*** Opening PROVIDED DATA ***

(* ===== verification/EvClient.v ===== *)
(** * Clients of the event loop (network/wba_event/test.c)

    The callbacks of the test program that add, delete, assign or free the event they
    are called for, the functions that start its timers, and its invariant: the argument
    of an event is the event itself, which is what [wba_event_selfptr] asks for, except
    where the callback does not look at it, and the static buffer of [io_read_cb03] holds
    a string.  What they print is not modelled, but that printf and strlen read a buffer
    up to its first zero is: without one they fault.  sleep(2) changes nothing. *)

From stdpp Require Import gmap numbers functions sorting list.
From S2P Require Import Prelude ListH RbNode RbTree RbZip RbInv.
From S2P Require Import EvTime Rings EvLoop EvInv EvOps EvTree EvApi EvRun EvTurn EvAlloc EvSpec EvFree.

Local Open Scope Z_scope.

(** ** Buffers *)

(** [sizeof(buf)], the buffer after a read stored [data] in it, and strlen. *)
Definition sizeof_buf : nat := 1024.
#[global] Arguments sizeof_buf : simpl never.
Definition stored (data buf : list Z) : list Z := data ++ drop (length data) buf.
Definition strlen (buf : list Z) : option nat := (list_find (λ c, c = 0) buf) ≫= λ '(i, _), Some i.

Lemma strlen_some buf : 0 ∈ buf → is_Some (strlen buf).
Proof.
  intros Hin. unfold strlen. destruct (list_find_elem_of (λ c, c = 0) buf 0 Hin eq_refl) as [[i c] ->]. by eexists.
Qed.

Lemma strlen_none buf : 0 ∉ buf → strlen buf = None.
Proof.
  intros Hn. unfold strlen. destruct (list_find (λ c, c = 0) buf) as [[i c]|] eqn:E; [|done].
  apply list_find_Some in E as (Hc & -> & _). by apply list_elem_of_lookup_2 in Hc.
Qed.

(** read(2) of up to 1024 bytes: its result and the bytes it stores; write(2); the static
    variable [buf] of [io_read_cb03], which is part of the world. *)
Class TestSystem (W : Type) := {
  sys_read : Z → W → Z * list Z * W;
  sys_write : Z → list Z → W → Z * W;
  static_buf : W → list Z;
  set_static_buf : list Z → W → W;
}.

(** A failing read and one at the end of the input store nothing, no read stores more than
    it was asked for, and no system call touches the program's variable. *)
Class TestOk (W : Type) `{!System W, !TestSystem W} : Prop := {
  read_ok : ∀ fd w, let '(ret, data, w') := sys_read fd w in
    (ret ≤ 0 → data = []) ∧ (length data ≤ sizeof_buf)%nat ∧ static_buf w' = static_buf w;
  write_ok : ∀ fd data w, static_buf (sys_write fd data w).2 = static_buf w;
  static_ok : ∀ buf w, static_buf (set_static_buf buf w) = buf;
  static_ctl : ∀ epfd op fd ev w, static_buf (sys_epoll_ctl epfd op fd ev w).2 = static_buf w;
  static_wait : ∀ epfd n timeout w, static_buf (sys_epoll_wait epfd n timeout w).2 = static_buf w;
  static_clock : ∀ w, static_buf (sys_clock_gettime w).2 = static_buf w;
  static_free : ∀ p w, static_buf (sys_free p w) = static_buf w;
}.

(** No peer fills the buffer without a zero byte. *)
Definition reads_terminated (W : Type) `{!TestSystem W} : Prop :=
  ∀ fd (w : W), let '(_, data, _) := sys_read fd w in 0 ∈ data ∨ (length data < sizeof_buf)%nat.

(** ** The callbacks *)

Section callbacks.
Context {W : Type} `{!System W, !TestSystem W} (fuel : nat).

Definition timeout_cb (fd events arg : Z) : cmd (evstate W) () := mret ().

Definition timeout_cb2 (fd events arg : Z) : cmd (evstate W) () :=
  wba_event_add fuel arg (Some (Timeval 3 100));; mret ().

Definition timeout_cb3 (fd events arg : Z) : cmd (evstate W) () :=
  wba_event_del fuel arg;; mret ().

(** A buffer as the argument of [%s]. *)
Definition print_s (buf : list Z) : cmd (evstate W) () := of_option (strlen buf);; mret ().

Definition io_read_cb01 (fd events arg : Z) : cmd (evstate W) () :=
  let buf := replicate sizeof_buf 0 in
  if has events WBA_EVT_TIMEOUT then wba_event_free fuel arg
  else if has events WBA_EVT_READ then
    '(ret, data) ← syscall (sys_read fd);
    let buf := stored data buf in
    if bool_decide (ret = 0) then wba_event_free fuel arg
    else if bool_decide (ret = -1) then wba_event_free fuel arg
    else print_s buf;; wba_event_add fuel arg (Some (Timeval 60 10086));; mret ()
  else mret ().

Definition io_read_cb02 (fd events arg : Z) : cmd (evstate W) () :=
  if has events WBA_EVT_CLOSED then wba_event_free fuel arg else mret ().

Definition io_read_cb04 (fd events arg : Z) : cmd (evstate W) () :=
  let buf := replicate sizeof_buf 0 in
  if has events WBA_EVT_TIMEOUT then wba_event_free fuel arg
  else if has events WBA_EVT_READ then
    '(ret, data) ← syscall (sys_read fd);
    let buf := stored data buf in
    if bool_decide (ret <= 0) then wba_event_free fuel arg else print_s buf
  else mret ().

*** Closing PROVIDED DATA ***
*** Opening PROVIDED DATA ***

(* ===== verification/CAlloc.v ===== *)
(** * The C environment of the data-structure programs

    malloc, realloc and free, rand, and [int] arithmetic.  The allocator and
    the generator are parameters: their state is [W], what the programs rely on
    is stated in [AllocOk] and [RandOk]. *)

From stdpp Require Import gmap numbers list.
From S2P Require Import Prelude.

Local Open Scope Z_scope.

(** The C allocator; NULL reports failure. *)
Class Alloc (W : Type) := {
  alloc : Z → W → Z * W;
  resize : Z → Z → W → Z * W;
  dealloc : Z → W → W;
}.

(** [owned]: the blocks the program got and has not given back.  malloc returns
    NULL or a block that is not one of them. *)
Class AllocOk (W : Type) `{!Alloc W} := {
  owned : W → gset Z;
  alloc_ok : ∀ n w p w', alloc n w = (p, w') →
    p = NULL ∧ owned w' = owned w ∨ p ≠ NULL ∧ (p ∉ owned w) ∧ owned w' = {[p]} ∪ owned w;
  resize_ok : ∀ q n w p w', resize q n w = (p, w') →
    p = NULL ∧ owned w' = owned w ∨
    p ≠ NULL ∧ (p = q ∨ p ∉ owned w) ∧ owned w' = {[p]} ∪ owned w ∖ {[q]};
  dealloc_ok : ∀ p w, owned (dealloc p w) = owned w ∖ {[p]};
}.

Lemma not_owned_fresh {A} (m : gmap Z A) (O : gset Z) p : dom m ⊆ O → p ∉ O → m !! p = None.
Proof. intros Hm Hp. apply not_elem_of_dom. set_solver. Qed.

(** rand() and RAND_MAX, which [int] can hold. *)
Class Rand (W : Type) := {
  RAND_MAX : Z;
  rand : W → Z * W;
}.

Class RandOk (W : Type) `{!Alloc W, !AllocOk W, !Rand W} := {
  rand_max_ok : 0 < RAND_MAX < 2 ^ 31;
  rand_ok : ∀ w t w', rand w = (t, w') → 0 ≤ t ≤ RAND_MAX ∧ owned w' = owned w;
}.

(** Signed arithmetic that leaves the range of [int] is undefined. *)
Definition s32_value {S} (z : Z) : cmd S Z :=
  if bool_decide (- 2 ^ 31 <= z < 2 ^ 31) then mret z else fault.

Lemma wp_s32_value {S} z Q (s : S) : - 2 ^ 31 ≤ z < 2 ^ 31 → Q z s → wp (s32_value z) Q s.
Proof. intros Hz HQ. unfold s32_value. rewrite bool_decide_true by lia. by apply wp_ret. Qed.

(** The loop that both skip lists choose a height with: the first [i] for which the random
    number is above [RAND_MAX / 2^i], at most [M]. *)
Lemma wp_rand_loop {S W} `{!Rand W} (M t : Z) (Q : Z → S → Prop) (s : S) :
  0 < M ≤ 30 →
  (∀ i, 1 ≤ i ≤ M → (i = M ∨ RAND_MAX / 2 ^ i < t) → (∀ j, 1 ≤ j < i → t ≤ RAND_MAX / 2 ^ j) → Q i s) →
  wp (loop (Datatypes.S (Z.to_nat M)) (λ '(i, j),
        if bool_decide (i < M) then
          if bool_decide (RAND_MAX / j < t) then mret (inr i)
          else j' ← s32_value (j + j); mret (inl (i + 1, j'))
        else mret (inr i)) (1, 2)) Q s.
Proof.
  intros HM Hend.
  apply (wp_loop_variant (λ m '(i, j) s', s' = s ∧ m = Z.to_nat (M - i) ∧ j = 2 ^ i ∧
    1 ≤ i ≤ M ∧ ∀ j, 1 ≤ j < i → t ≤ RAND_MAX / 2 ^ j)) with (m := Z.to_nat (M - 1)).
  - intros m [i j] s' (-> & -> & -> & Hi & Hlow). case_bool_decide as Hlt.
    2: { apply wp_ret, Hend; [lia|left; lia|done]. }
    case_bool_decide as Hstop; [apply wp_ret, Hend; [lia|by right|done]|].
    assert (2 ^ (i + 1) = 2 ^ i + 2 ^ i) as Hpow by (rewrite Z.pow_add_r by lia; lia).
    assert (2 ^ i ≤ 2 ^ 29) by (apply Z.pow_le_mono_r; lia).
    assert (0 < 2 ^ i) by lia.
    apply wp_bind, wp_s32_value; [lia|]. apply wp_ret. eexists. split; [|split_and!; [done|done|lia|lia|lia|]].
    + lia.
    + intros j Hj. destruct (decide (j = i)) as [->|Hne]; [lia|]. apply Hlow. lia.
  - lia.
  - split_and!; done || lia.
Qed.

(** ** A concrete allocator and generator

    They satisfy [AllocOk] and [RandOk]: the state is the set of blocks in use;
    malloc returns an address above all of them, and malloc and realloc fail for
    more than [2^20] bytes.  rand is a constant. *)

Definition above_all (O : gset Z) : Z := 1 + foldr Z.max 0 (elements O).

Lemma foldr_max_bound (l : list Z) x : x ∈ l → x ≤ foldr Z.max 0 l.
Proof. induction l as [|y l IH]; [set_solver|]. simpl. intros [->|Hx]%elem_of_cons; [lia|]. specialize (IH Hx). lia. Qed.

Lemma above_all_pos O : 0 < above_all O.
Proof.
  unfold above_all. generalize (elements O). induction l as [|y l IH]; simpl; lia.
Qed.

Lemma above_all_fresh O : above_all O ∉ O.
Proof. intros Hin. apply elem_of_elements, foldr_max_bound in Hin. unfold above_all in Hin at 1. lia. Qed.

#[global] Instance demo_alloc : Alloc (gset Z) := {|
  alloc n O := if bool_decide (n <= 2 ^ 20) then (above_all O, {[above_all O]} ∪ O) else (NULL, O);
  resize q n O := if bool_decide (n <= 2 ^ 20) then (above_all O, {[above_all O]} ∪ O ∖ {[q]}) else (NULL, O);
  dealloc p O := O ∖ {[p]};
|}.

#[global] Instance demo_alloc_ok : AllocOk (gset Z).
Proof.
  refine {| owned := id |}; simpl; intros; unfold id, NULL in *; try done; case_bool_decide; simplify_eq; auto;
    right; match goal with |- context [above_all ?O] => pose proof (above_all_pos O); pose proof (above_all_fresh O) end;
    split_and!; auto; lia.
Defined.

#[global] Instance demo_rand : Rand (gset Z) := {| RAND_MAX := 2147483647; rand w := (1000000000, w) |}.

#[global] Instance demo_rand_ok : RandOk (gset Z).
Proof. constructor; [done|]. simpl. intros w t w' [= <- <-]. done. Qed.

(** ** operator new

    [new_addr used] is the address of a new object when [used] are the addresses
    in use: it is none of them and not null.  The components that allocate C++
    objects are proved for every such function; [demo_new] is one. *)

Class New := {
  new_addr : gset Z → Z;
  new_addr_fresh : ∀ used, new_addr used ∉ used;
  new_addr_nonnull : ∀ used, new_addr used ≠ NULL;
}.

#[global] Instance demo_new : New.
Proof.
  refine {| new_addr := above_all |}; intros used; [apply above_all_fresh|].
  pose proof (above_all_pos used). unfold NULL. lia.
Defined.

*** Closing PROVIDED DATA ***

WORK TO COMPLETE | Give an exact copy of the lines above from the line with "(** * Clients" up to and including the line with "are called for, the", and leave everything else out.

TASK OUTPUT |
(** * Clients of the event loop (network/wba_event/test.c)

    The callbacks of the test program that add, delete, assign or free the event they
    are called for, the functions that start its timers, and its invariant: the argument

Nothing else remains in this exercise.